### Work instruction
Among the lines below, copy exactly those from the one with "None => [] end)." through the one with "destruct (reply w (S", counting both ends.

------ Recorded information

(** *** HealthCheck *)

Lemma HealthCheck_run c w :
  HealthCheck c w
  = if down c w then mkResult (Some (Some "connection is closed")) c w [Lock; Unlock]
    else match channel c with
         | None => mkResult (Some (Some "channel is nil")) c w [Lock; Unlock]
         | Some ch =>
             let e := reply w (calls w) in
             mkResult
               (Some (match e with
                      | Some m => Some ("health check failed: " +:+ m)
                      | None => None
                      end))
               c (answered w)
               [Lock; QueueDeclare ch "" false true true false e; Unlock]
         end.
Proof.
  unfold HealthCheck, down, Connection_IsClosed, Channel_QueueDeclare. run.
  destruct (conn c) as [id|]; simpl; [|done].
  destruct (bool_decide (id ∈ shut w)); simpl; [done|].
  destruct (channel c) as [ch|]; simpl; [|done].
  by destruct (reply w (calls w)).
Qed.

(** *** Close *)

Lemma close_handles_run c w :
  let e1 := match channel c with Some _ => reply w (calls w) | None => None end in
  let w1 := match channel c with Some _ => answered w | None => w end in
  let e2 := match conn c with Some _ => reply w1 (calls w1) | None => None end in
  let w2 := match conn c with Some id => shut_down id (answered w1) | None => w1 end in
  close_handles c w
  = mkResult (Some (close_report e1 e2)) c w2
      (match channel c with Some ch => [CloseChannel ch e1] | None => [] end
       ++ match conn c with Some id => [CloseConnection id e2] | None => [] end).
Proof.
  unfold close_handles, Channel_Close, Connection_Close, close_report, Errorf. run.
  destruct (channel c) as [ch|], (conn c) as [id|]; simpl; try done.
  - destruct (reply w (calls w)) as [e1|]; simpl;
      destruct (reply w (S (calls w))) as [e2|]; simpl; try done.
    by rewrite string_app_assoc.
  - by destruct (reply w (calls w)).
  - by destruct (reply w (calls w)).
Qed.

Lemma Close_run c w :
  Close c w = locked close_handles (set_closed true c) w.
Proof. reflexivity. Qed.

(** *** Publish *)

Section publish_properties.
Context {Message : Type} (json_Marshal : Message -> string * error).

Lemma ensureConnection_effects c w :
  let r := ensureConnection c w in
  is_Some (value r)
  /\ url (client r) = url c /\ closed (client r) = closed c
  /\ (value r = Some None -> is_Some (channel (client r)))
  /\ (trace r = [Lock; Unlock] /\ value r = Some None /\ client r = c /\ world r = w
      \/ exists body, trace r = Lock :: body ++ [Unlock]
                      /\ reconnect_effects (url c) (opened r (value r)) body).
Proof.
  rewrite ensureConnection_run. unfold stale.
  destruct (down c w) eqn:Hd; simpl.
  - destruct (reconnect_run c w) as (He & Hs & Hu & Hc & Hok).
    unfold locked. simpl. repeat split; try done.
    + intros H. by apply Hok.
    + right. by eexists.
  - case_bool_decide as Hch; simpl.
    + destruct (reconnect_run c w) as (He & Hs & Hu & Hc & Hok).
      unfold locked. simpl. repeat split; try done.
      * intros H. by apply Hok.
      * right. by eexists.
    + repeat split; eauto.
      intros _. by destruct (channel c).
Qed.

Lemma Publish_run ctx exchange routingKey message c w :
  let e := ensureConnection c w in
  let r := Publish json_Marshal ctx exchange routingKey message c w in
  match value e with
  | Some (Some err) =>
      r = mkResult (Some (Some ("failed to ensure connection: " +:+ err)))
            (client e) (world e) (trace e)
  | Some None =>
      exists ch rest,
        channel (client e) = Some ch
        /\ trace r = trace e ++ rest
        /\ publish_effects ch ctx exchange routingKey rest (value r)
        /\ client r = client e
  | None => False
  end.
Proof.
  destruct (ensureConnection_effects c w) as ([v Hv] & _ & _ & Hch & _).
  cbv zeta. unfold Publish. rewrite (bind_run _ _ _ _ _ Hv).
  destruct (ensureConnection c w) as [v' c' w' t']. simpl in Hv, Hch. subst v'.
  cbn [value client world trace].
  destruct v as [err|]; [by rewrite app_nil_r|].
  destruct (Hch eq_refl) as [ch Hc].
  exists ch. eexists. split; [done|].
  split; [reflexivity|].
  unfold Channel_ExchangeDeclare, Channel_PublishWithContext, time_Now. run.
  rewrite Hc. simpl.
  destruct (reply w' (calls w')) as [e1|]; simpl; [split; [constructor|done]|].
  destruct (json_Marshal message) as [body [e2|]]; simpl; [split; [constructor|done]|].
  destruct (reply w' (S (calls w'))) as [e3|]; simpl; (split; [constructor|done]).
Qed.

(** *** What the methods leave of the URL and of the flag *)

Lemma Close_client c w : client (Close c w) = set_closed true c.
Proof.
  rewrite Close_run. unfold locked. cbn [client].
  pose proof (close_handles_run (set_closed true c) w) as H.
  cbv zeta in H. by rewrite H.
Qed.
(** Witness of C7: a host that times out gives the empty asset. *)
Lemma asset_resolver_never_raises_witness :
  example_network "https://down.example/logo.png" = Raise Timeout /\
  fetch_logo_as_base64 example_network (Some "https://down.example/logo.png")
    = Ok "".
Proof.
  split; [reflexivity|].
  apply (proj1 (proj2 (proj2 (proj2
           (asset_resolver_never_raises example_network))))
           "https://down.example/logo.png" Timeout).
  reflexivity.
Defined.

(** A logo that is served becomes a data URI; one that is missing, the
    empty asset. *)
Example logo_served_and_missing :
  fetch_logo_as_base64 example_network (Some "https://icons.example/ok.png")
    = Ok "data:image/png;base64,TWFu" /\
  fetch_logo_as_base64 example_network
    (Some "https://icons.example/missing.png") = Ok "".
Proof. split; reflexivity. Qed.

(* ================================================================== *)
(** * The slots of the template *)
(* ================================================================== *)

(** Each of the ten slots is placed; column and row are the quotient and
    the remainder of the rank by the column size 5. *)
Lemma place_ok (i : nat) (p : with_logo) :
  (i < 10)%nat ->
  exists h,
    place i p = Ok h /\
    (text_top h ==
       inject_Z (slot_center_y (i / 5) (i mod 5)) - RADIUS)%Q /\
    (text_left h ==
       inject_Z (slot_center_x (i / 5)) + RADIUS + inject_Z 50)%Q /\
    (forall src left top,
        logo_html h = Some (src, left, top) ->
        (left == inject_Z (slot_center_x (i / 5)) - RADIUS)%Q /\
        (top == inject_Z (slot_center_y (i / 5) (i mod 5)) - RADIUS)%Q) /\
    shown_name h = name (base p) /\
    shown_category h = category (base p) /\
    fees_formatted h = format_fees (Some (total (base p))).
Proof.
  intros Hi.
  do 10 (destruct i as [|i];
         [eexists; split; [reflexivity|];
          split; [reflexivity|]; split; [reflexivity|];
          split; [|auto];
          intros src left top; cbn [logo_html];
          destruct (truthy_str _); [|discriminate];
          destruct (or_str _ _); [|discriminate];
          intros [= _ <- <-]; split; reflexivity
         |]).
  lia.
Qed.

------------

### Solution to the problem
       ++ match conn c with Some id => [CloseConnection id e2] | None => [] end).
Proof.
  unfold close_handles, Channel_Close, Connection_Close, close_report, Errorf. run.
  destruct (channel c) as [ch|], (conn c) as [id|]; simpl; try done.
  - destruct (reply w (calls w)) as [e1|]; simpl;
      destruct (reply w (S (calls w))) as [e2|]; simpl; try done.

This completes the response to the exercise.